Nesse sentido, a erosão cultural pode estar intimamente ligada à erosão da diversidade de espécies e de ecossistemas. O estudo apresentado na página 29 identificou que viticultores que expandiram suas atividades produtivas das terras baixas para as encostas, portanto fora do alcance dos depósitos de aluvião, seguiram contando apenas com a fertilidade natural dos solos. Privados das benesses do rio e sem uma transmissão dos princípios ecológicos que essa proximidade trazia aos vinhedos, esses produtores encontraram problemas. Esse caso exemplifica como a erosão cultural, no caso entre gerações, pode gerar efeitos concretos e imediatos no campo ecológico.
Mas o que é, afinal, sustentável numa perspectiva de “ir além da substituição de insumos”? Um conceito fundamental para avançar nesse debate foi adaptado da engenharia de materiais para a Ecologia por C.S. Holling, em 1973. Chama-se resiliência, ou “a quantidade de distúrbio que um ecossistema pode suportar sem mudanças na estrutura e nos processos auto-organizados (definidos como estados estáveis alternativos)”. Pensemos numa barra de ferro usada como alavanca.
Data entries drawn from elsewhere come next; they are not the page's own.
(** The possession part. *)
Lemma move_possession dO :
  let a3 := deposit dO rO n withdrawn in
  in_table k dO -> dO <> sp -> links_ok a3 -> nonneg a3 -> used a3 < cap -> key_of (a3.[dO]) = Some xO ->
  key_of (a3.[so]) = Some (KOwnership p m iss) -> a3.[sp] = a.[sp] -> (forall o, pos_sum a3 o = pos_sum a o) ->
  pos_sum a dO - (if decide (dO = so) then n else 0) + n < 2 ^ 63 ->
  exists dP, asset_probe k (empty_or (match_possession (po_possessor dst) (po_pm dst) dO) a3) (asset_home k (po_possessor dst)) = Some dP /\
    in_table k dP /\ (a3.[dP] = EMPTY \/ key_of (a3.[dP]) = Some (xP dO)) /\
    let a6 := moved_array so sp dO dP n rO (rP dO) a in
    links_ok a6 /\ nonneg a6 /\ used a6 <= used a3 + 1 /\ key_of (a6.[dP]) = Some (xP dO) /\
    (forall j, in_table k j -> a3.[j] <> EMPTY -> skeleton (a6.[j]) = skeleton (a3.[j])) /\
    (forall j, j <> sp -> j <> dP -> a6.[j] = a3.[j]) /\
    (forall j, rec_shares (a6.[j]) = rec_shares (a3.[j]) - (if decide (j = sp) then n else 0) + (if decide (j = dP) then n else 0)) /\
    (forall o, pos_sum a6 o = pos_sum a3 o - (if decide (o = so) then n else 0) + (if decide (o = dO) then n else 0)) /\
    (forall i, own_sum a6 i = own_sum a3 i) /\
    (forall q, held a6 q = held a3 q - (if decide (q = mkPosition iss p m p' m') then n else 0) + (if decide (q = dst) then n else 0)).
Proof.
  intros a3 HdO Hne Hl3 Hnn3 Hu3 Hk3 Hk3s Hsp3 Hps Hlt.
  unfold moved_array. fold withdrawn. fold a3. set (a4 := a3.[sp := add_shares (- n) (a3.[sp])]).
  assert (rec_shares (a.[sp]) <= pos_sum a so) as Hle.
  { pose proof (pos_part_le a sp (uo_nonneg _ Hok) Hsp) as H'. rewrite Hp in *. by apply H'. }
  assert (pos_sum a so = no) as Hsum by (rewrite (uo_split _ Hok so Hso) by (by rewrite Ho); by rewrite Ho).
  assert (no < 2 ^ 63) as Hno.
  { pose proof (own_part_le a so (uo_nonneg _ Hok) Hso) as H'. rewrite Ho in H'. cbn in H'. specialize (H' eq_refl).
    destruct (lo_own _ (uo_links _ Hok) so _ _ _ _ Hso Ho) as [Hi _]. pose proof (uo_bound _ Hok iss Hi). lia. }
  assert (step_ok a3 a4 sp (- n)) as Hs4.
  { apply adjust_ok; [done|done|by rewrite Hsp3, Hp|]. rewrite Hsp3. rewrite Hp in *. cbn in *. lia. }
  assert (nonneg a4) as Hnn4 by (eapply nonneg_step; [done|exact Hnn3|rewrite Hsp3, Hp; cbn; lia]).
  assert (forall j, in_table k j -> skeleton (a4.[j]) = skeleton (a3.[j])) as Hsk4.
  { intros j Hj. unfold a4. rewrite awrite by (done || apply Hl3). destruct (decide (j = sp)) as [->|]; [|done]. by destruct (a3.[sp]). }
  assert (used a4 = used a3) as Hu4.
  { apply countZ_ext. intros j Hj%asset_index. by destruct (skeleton_kind _ _ (Hsk4 j Hj)) as (-> & _). }
  destruct (deposit_ok a4 (xP dO) (rP dO) (match_possession (po_possessor dst) (po_pm dst) dO)) as (dP & Hpr & HdP & Hcase & Hdep);
    [intros; apply match_possession_key|apply Hs4|lia|done|done|done| |].
  { cbn. split; [done|]. destruct (skeleton_kind _ _ (Hsk4 dO HdO)) as (_ & _ & -> & _). by destruct (a3.[dO]). }
  exists dP. change (key_home (xP dO)) with (asset_home k (po_possessor dst)) in Hpr.
  rewrite (probe_same a3 a4 _ (xP dO)) in Hpr by (done || apply match_possession_key || apply land_in_table).
  split; [done|]. split; [done|].
  assert (exists n4, a4.[sp] = POSSESSION p' m' so n4) as [n4 Ha4].
  { pose proof (Hsk4 sp Hsp) as E. rewrite Hsp3, Hp in E. destruct (a4.[sp]); try done. injection E as -> -> ->. eauto. }
  split.
  { rewrite <- (skeleton_key _ _ (Hsk4 dP HdP)). destruct Hcase as [He|]; [left|by right].
    destruct (skeleton_kind _ _ (Hsk4 dP HdP)) as (E & _). rewrite He in E. by apply is_empty_spec. }
  assert (forall o, pos_sum a4 o = pos_sum a3 o - (if decide (o = so) then n else 0)) as Hp4.
  { intros o. rewrite (st_pos _ _ _ _ Hs4), Ha4. cbn. destruct (Z.eqb_spec so o), (decide (o = so)); try congruence; lia. }
  assert (rec_shares (a4.[dP]) + n < 2 ^ 63) as Hlt4.
  { destruct Hcase as [-> |Hc]; [cbn; lia|].
    pose proof (pos_part_le a4 dP Hnn4 HdP) as H'. destruct (a4.[dP]) eqn:HadP; try done. injection Hc as -> -> ->.
    cbn in *. specialize (H' eq_refl eq_refl). rewrite Hp4, Hps in H'. lia. }
  destruct (Hdep n ltac:(lia) (Hnn4 dP HdP) Hlt4) as [Hs6 Hk6]. set (a6 := deposit dP (rP dO) n a4) in *.
  assert (exists n6, a6.[dP] = POSSESSION (po_possessor dst) (po_pm dst) dO n6) as [n6 Ha6].
  { destruct (a6.[dP]); try done. injection Hk6 as -> -> ->. eauto. }
  pose proof (st_shares _ _ _ _ Hs4) as S4. pose proof (st_shares _ _ _ _ Hs6) as S6.
  split; [apply Hs6|]. split; [eapply nonneg_step; [done|exact Hnn4|pose proof (Hnn4 dP HdP); lia]|].
  split; [pose proof (st_used _ _ _ _ Hs6); lia|]. split; [done|].
  split; [|split; [|split; [|split; [|split]]]].
  - intros j Hj Hj0. rewrite <- (Hsk4 j Hj). apply (st_keep _ _ _ _ Hs6 j Hj). intros E. apply Hj0.
    destruct (skeleton_kind _ _ (Hsk4 j Hj)) as (E' & _). rewrite E in E'. by apply is_empty_spec.
  - intros j Hj1 Hj2. rewrite (st_other _ _ _ _ Hs6 j Hj2). by apply (st_other _ _ _ _ Hs4).
  - intros j. destruct (decide (j = dP)) as [->|Hj].
    + rewrite S6. destruct (decide (dP = sp)) as [->|]; [lia|]. rewrite (st_other _ _ _ _ Hs4) by done. lia.
    + rewrite (st_other _ _ _ _ Hs6 j Hj). destruct (decide (j = sp)) as [->|]; [lia|].
      rewrite (st_other _ _ _ _ Hs4) by done. lia.
  - intros o. rewrite (st_pos _ _ _ _ Hs6), Hp4, Ha6. cbn. destruct (Z.eqb_spec dO o), (decide (o = dO)); try congruence; lia.
  - intros i. rewrite (st_own _ _ _ _ Hs6), (st_own _ _ _ _ Hs4), Ha6, Ha4. cbn. lia.
  - intros q. rewrite (st_held _ _ _ _ Hs6), (st_held _ _ _ _ Hs4), Ha6, Ha4. cbn [with_shares].
    rewrite (held_part_position a4 q p' m' so (- n) p m iss).
    2:{ by rewrite (skeleton_key _ _ (Hsk4 so Hso)). }
    rewrite (held_part_position a6 q _ _ dO n (po_owner dst) (po_om dst) iss).
    + replace (mkPosition iss (po_owner dst) (po_om dst) (po_possessor dst) (po_pm dst)) with dst by (rewrite <- Hdst; by destruct dst).
      destruct (decide (q = _)), (decide (q = dst)); lia.
    + assert (a4.[dO] <> EMPTY) as Hd4.
      { intros E. pose proof (skeleton_key _ _ (Hsk4 dO HdO)) as E'. rewrite E, Hk3 in E'. done. }
      rewrite (skeleton_key _ _ (st_keep _ _ _ _ Hs6 dO HdO Hd4)), (skeleton_key _ _ (Hsk4 dO HdO)). done.
Qed.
Ela poderá entortar (indo para um estado alternativo) em situações extremas, ser endireitada (voltando a um dos estados alternativos estáveis) e novamente usada. Esse processo continuará até que a estrutura da barra sofra uma pequena fissura, que não terá como ser reparada e que aumentará pelo esforço seguido, até que a barra se rompa.
Como isso se dá na agricultura? Assumimos que a agricultura, em suas diferentes formas, é uma modificação que uma determinada organização social imprime num ecossistema para obter produtos e atender seus propósitos vitais, dentro de um determinado contexto econômico e cultural.
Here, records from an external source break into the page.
Lemma probe_from n : forall c, 0 <= c -> c + Z.of_nat n = e ->
  exists d, 0 <= d <= Z.of_nat n /\ stop (nth_slot k h (c + d)) = Some (first_of (filter (fun j => P (a.[j]) = true) (map (nth_slot k h) (seqZ c (Z.of_nat n))))) /\
    forall d', 0 <= d' < d -> stop (nth_slot k h (c + d')) = None.
Proof.
  induction n as [|n IH]; intros c Hc E; [exists 0; split; [lia|]; split; [|lia]; replace (c + 0) with e by lia; by rewrite Hend|].
  rewrite seqZ_cons by lia. replace (Z.pred (Z.of_nat (S n))) with (Z.of_nat n) by lia. replace (Z.succ c) with (c + 1) by lia. cbn [map]. rewrite filter_cons.
  assert (is_empty (a.[nth_slot k h c]) = false) as Hne by (specialize (Hused c ltac:(lia)); by destruct (a.[nth_slot k h c])). destruct (P (a.[nth_slot k h c])) eqn:HP.
  - rewrite decide_True by done. exists 0. split; [lia|]. split; [|lia]. rewrite Z.add_0_r, Hne, HP. done.
  - rewrite decide_False by done. destruct (IH (c + 1) ltac:(lia) ltac:(lia)) as (d & Hd & Hs & Hb). exists (d + 1). split; [lia|]. split; [by replace (c + (d + 1)) with (c + 1 + d) by lia|].
    intros d' Hd'. destruct (decide (d' = 0)) as [->|]; [rewrite Z.add_0_r, Hne, HP; done|]. replace (c + d') with (c + 1 + (d' - 1)) by lia. apply Hb. lia.
Qed.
Essas modificações (ou distúrbios, no conceito de resiliência) afetam principalmente a estrutura e os processos dos ecossistemas. Em outras palavras, afetam primeiro a quantidade, a qualidade e o arranjo espacial e temporal dos componentes de um ecossistema. Espécies são eliminadas e substituídas, e os múltiplos andares e mosaicos de uma floresta ou de uma pastagem nativa são reduzidos ou eliminados.
A modificação da estrutura, por sua vez, afeta processos ecológicos, como Columela observou há 1.700 anos. Ao evitar a regeneração natural, por exemplo, eliminando os componentes considerados inúteis dos ecossistemas, o agricultor impede que diferentes processos auto-regulados ocorram. Entre outros, aqueles responsáveis por renovar a disponibilidade de nutrientes e conservar a umidade do ambiente. As plantas ou animais excluídos podem também ser recicladores de nutrientes específicos, ou ainda fazerem parte de complexas redes de predadores e pragas. Essas espécies podem exercer funções-chave no gerenciamento de um determinado ponto do equilíbrio ecológico daquele sistema. Assim, sua eliminação afetará estrutura e processos num efeito em cadeia.
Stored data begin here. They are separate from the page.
Definition proposalIndex pv (proposer : Z) : Z := getExistingProposalIndex (proposersAndVoters pv) proposer.
Definition proposerId pv (proposalIndex : Z) : Z :=
  if unknown_proposal proposalIndex pv then NULL_ID else getProposerId (proposersAndVoters pv) proposalIndex.
Definition voteIndex (q : QpiContext) pv (voter proposalIndex : Z) : Z := getVoteIndex q (proposersAndVoters pv) voter proposalIndex.
Definition voterId (q : QpiContext) pv (voteIndex proposalIndex : Z) : Z := getVoterId q (proposersAndVoters pv) voteIndex proposalIndex.
Definition voteCount (q : QpiContext) pv (voteIndex proposalIndex : Z) : Z := getVoteCount q (proposersAndVoters pv) voteIndex proposalIndex.

(** The next slot with the property, or -1 *)
Definition next_index (P : Z -> bool) (prevProposalIndex : Z) : Z :=
  if maxProposals <=? prevProposalIndex then -1
  else
    let idx := if prevProposalIndex <? 0 then 0 else u16 (prevProposalIndex + 1) in
    search P (Z.to_nat (maxProposals - idx)) idx (-1).
Definition nextProposalIndex (q : QpiContext) pv (prevProposalIndex epoch : Z) : Z :=
  let epoch := if epoch =? 0 then q_epoch q else epoch in
  next_index (fun idx => epoch_of pv idx =? epoch) prevProposalIndex.
Definition nextFinishedProposalIndex (q : QpiContext) pv (prevProposalIndex : Z) : Z :=
  next_index (fun idx => negb (epoch_of pv idx =? q_epoch q) && negb (epoch_of pv idx =? 0)) prevProposalIndex.
End voting.
Arguments ProposalVoting V : clear implicits.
O impacto indesejado ou colateral dessas perdas de estrutura e de processos é a redução da capacidade de auto-regulação. Com ela, vem o aumento da instabilidade e, conseqüentemente, o aumento do risco. Numa determinada magnitude do distúrbio, que será variável para diferentes ecossistemas, a instabilidade pode ser tanta que o sistema (ou o agroecossistema) será levado a condições irreversíveis. Nesses estados, ele não mais se estabilizará, mas sim seguirá em franca degradação. Em outras palavras, a perda da resiliência foi além de um patamar sustentável alternativo ao sistema original, que simplesmente entrou em colapso.
Então, como a humanidade logrou praticar agricultura durante tanto tempo, se a tendência é aumentarmos cada vez mais a magnitude dos distúrbios? A resposta foi adaptabilidade, ou seja, mudança comportamental: ler o ambiente, monitorar seus sinais vitais e mudar práticas e atitudes antes de o sistema entrar numa dinâmica de colapso. A capacidade de incorporar novos conhecimentos e visões é, portanto, a chave para a adaptatividade e a resiliência.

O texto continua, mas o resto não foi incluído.